**Try it**
Repeat exactly the lines below that lie between the line with "(done || lia)." and the line with "Proof. intros E.", counting both of those lines as part of the answer.

[[ Data records, beginning ]]

Lemma extended_trans s1 s2 s3 pd new1 new2 : extended s1 s2 pd new1 -> extended s2 s3 pd new2 ->
  extended s1 s3 pd (new2 ++ new1).
Proof.
  intros [L1 M1] [L2 M2]. split; [by eapply loaded_trans|]. intros va H1 H2 H3.
  rewrite M2, M1 by (done || by rewrite M1). done.
Qed.

Lemma segment_extended s s' pd c pos u n rb w new : segment_loaded s s' pd c pos u n rb w new ->
  extended s s' pd new.
Proof.
  intros [L1 E1 B1 M1]. split; [done|]. intros va H1 H2 H3.
  destruct (decide (u <= va < u + 4096 * n)) as [Hi|]; [|by apply M1].
  destruct (B1 (va - u) ltac:(lia)) as [B2 _]. by replace (u + (va - u)) with va in B2 by lia.
Qed.

Lemma segment_stays s s' pd c h new : phdr_ok h -> valid_phdr h (Z.of_nat (length c)) ->
  pd_ok (p_vm s) pd -> extended s s' pd new ->
  segment_in_memory (p_vm s) pd c h -> segment_in_memory (p_vm s') pd c h.
Proof.
  intros [P1 P2 P3 P4] [V1 V2 V3 V4 V5 V6] OK [L M] S i Hi. destruct (S i Hi) as (B & q & Mq).
  assert (0 <= p_vaddr h + i) as H1 by lia.
  assert (is_user_vaddr (p_vaddr h + i) = true) as H2 by (unfold is_user_vaddr; lia).
  assert (mapping (p_vm s) pd (p_vaddr h + i) <> None) as H3 by (by rewrite Mq).
  pose proof (M _ H1 H2 H3) as ME. split; [|exists q; by rewrite ME].
  rewrite <- B. by apply (user_byte_grows (p_vm s) (p_vm s') pd new); [|apply L|..].
Qed.

Lemma segment_present s s' pd c h n new : phdr_ok h -> valid_phdr h (Z.of_nat (length c)) ->
  segment_fits h (Z.of_nat (length c)) n -> let g := segment_of h in
  segment_loaded s s' pd c (sg_file_page g) (sg_mem_page g) n (sg_read_bytes g) (sg_writable g) new ->
  segment_in_memory (p_vm s') pd c h /\ (p_filesz h = 0 \/ p_offset h + p_filesz h <= Z.of_nat (length c)).
Proof.
  intros [P1 P2 P3 P4] [V1 V2 V3 V4 V5 V6] [F1 F2 F3 F4 F5 F6 F7 F8 F9 F10 F11 F12] g [L1 E1 B1 M1].
  fold g in F2, F3, F4, F5, F6, F7, F8, F9, F10. pose proof (Z.mod_pos_bound (p_vaddr h) 4096 ltac:(lia)) as B.
  pose proof (Z.mod_le (p_offset h) 4096 ltac:(lia) ltac:(lia)) as Bo. rewrite V1 in Bo.
  set (po := p_vaddr h mod 4096) in *. split.
  - intros i Hi. destruct (B1 (po + i) ltac:(lia)) as (_ & (q & Mq) & Bq).
    replace (sg_mem_page g + (po + i)) with (p_vaddr h + i) in * by lia. split.
    + rewrite Bq. f_equal. unfold page_byte. rewrite F8.
      destruct (Z.ltb_spec 0 (p_filesz h)).
      * destruct (Z.ltb_spec (po + i) (po + p_filesz h)), (Z.ltb_spec i (p_filesz h)); try lia.
        f_equal. lia.
      * destruct (Z.ltb_spec (po + i) 0), (Z.ltb_spec i (p_filesz h)); (done || lia).
    + exists q. rewrite Mq. do 2 f_equal. unfold g, segment_of. by destruct (0 <? p_filesz h).
  - rewrite F8 in E1. destruct (Z.ltb_spec 0 (p_filesz h)); lia.
Qed.

(** * The loop over the program headers *)

Lemma in_fs_Ret {A} (m : ST (fs_state D) A) s a f : m (p_fs s) = Ret (a, f) -> in_fs m s = Ret (a, with_fs s f).
Proof. intros E. unfold in_fs. by rewrite E. Qed.

Lemma loaded_fs s fs' pd ino c : ready s pd ino c -> calm (p_fs s) fs' -> loaded s (with_fs s fs') pd [].
Proof. intros R C. split; [apply space_grows_refl; apply R|done|by destruct s]. Qed.

Lemma take_drop_bytes (c : list Z) n p : is_bytes c -> is_bytes (take n (drop p c)).
Proof. intros H. by apply Forall_take, Forall_drop. Qed.

Definition phdr_at (c : list Z) (ofs : Z) : Elf32_Phdr :=
  decode_Phdr (take (Z.to_nat sizeof_Phdr) (drop (Z.to_nat ofs) c)).

(** The program header at [ofs] is in the file and acceptable, and its segment, if it has one, in memory. *)
Record header_loaded (v : vm) (pd : Z) (c : list Z) (ofs : Z) : Prop := {
  hl_in_file : 0 <= ofs /\ ofs + sizeof_Phdr <= Z.of_nat (length c);
  hl_type : p_type (phdr_at c ofs) ∉ [PT_DYNAMIC; PT_INTERP; PT_SHLIB];
  hl_load : p_type (phdr_at c ofs) = PT_LOAD ->
    validate_segment (phdr_at c ofs) (Z.of_nat (length c)) = true /\
    segment_in_memory v pd c (phdr_at c ofs) /\
    (p_filesz (phdr_at c ofs) = 0 \/
     p_offset (phdr_at c ofs) + p_filesz (phdr_at c ofs) <= Z.of_nat (length c))
}.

[[ Data records, end ]]

**Reply**
      * destruct (Z.ltb_spec (po + i) 0), (Z.ltb_spec i (p_filesz h)); (done || lia).
    + exists q. rewrite Mq. do 2 f_equal. unfold g, segment_of. by destruct (0 <? p_filesz h).
  - rewrite F8 in E1. destruct (Z.ltb_spec 0 (p_filesz h)); lia.
Qed.

(** * The loop over the program headers *)

Lemma in_fs_Ret {A} (m : ST (fs_state D) A) s a f : m (p_fs s) = Ret (a, f) -> in_fs m s = Ret (a, with_fs s f).
Proof. intros E. unfold in_fs. by rewrite E. Qed.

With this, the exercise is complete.